**About this exercise**
Would you please output, word for word, the span of the listing below that opens on the line containing "Some totals /\" and closes on the line containing "users w' = users w."? Include both ends and nothing more.

**Exercise input**
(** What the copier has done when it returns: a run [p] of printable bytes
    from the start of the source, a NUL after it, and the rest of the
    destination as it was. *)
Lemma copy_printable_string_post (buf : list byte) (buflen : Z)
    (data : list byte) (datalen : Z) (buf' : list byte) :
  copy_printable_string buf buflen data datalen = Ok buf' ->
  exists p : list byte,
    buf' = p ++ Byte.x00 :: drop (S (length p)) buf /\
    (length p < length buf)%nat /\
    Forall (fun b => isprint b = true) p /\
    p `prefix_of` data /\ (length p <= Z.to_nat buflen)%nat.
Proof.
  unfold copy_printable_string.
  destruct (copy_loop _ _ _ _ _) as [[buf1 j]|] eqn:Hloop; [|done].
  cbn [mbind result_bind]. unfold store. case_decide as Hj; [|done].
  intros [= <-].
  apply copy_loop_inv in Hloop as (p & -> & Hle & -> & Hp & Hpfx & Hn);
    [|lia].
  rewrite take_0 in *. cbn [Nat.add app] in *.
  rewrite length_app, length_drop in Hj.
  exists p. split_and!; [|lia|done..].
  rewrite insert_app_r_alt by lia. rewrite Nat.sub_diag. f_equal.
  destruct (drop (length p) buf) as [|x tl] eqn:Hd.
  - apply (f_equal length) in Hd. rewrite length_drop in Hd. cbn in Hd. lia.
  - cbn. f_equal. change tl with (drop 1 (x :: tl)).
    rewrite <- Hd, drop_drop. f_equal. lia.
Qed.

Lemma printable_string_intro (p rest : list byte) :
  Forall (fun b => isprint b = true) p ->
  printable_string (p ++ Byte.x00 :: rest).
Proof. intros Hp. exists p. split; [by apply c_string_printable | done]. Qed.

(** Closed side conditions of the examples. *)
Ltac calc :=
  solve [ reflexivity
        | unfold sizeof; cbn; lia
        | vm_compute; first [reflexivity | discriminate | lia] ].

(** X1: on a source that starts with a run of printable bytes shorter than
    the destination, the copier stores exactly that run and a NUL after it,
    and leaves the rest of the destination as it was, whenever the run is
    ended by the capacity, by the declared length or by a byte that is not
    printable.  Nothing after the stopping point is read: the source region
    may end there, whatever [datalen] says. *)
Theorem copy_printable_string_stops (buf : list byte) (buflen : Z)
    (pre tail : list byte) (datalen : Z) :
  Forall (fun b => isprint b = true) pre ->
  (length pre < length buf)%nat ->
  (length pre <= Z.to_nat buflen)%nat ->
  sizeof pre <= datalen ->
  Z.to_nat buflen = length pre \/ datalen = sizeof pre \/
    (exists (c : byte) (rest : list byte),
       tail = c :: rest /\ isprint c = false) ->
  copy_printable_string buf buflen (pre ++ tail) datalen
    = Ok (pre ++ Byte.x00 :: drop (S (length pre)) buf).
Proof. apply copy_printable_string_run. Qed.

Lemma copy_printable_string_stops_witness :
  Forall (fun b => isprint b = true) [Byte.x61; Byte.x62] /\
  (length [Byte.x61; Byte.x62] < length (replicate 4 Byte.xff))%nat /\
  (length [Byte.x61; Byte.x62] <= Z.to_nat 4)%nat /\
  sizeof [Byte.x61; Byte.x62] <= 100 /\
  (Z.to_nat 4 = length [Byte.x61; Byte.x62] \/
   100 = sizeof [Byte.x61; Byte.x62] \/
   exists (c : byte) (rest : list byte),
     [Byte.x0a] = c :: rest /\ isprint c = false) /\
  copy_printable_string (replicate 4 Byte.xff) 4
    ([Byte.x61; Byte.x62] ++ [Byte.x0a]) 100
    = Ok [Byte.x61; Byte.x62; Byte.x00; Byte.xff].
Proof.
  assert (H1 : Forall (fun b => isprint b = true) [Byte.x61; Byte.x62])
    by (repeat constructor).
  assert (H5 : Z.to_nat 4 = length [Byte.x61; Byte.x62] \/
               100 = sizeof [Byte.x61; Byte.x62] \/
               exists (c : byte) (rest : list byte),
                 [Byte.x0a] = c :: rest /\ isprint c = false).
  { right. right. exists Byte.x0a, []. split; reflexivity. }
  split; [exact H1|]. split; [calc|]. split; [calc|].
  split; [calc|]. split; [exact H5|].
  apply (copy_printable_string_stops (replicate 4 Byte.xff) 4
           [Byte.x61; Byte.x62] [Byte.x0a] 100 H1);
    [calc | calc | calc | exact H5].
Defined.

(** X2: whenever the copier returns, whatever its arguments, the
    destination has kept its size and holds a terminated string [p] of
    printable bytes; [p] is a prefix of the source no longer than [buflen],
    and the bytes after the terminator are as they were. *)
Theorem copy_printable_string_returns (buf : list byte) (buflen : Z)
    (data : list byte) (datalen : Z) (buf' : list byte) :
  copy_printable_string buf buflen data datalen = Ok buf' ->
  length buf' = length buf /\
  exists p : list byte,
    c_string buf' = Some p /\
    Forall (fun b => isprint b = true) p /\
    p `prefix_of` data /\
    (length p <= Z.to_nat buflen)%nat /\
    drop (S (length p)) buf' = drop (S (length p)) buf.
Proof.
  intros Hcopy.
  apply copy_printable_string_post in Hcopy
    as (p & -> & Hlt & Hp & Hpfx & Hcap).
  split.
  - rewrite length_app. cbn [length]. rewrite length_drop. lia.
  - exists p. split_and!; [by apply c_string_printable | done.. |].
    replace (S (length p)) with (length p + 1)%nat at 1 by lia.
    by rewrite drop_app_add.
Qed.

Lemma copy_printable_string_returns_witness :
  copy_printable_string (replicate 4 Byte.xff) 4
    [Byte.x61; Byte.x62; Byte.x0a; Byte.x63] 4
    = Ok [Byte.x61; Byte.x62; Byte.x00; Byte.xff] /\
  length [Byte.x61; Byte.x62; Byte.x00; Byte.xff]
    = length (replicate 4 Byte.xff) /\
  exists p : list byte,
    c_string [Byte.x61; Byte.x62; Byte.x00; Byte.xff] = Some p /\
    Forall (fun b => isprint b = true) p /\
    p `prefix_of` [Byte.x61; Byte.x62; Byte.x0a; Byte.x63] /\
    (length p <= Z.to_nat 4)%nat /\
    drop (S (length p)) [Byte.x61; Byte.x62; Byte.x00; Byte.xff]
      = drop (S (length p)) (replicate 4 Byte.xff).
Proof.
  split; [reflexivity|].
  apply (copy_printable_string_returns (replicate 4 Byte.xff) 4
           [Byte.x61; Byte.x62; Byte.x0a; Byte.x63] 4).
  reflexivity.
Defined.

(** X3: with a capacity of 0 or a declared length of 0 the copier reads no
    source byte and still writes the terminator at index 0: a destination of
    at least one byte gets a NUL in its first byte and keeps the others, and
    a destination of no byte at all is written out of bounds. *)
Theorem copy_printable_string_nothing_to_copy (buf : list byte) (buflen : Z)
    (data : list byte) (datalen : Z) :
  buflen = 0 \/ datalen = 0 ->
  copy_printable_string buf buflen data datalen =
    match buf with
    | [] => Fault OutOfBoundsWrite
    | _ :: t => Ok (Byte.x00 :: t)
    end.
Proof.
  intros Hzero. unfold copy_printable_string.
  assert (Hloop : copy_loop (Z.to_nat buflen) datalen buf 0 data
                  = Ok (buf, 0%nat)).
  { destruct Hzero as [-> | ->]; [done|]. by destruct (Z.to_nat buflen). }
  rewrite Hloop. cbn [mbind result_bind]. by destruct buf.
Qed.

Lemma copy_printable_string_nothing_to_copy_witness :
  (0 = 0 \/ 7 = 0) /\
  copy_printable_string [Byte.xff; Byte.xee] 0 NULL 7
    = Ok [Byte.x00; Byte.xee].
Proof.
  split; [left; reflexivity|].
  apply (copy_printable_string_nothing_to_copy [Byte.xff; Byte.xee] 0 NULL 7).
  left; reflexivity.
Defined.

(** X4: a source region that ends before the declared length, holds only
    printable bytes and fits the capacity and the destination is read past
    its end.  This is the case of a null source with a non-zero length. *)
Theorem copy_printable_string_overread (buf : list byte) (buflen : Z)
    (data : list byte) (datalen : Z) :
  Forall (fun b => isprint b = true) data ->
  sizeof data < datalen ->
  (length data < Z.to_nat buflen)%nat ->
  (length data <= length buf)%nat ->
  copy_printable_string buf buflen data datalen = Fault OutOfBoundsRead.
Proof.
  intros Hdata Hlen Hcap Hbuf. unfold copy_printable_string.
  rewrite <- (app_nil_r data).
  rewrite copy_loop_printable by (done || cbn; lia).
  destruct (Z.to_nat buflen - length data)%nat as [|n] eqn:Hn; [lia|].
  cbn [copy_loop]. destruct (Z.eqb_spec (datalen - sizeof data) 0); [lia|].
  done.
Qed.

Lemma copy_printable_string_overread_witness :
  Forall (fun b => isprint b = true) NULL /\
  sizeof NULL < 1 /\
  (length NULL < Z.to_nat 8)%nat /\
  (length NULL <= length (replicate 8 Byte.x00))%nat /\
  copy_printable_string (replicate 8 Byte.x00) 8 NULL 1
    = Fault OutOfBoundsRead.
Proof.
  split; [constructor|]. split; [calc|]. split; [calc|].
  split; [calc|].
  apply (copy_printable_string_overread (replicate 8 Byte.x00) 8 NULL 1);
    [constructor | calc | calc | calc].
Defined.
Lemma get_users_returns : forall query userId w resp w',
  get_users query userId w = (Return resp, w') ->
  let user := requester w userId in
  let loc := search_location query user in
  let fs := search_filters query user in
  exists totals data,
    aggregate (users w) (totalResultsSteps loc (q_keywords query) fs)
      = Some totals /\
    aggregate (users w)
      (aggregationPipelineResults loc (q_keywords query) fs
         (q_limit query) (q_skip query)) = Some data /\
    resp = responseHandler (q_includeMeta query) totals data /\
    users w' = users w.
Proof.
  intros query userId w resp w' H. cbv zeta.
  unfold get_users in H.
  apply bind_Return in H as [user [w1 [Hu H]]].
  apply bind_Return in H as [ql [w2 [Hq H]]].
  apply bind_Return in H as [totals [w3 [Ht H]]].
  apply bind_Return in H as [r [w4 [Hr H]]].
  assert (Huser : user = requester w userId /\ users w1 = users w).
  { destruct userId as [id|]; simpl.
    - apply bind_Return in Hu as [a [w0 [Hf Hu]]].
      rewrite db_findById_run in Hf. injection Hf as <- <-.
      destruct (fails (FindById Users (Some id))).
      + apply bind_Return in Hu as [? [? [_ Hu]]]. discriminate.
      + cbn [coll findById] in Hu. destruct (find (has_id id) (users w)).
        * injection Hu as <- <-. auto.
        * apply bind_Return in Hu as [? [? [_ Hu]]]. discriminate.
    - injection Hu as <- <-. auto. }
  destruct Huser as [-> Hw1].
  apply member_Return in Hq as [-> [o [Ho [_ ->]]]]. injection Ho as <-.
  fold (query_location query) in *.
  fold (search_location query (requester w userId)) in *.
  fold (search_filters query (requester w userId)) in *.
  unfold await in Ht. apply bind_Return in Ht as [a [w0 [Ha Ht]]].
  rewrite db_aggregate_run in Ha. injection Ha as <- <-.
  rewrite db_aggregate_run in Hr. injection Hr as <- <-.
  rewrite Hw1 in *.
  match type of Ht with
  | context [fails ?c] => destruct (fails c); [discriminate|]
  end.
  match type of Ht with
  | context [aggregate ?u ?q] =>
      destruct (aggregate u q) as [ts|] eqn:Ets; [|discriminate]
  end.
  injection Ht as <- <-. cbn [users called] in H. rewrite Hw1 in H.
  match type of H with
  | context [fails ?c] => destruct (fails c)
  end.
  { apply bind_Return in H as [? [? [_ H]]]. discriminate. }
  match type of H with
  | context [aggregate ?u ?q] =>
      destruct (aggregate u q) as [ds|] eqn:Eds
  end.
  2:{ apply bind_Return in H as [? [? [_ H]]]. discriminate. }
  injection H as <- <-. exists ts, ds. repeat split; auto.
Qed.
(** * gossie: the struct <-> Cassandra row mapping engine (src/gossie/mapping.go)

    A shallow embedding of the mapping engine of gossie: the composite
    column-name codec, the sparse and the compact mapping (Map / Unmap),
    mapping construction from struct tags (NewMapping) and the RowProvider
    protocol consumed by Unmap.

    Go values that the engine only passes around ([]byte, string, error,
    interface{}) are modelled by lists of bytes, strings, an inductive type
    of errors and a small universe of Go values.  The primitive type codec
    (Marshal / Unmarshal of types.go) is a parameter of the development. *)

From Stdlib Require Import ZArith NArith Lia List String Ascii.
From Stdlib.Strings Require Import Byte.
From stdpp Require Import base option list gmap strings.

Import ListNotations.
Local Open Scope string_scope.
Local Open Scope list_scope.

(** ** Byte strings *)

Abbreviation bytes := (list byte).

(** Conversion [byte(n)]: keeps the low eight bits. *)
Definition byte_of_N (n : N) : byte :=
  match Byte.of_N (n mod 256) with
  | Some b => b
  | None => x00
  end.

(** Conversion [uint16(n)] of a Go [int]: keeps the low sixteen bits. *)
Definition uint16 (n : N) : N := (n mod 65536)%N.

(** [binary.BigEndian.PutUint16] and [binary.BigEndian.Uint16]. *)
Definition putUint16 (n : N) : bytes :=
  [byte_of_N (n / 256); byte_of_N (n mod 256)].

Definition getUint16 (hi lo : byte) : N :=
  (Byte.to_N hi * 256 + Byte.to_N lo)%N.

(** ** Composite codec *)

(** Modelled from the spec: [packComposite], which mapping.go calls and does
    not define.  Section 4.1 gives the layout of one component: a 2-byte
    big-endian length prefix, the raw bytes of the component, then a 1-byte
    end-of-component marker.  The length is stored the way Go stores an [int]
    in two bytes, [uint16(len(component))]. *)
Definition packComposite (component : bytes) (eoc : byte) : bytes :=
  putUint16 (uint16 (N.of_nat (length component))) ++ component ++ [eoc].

**Reply**
      = Some totals /\
    aggregate (users w)
      (aggregationPipelineResults loc (q_keywords query) fs
         (q_limit query) (q_skip query)) = Some data /\
    resp = responseHandler (q_includeMeta query) totals data /\
    users w' = users w.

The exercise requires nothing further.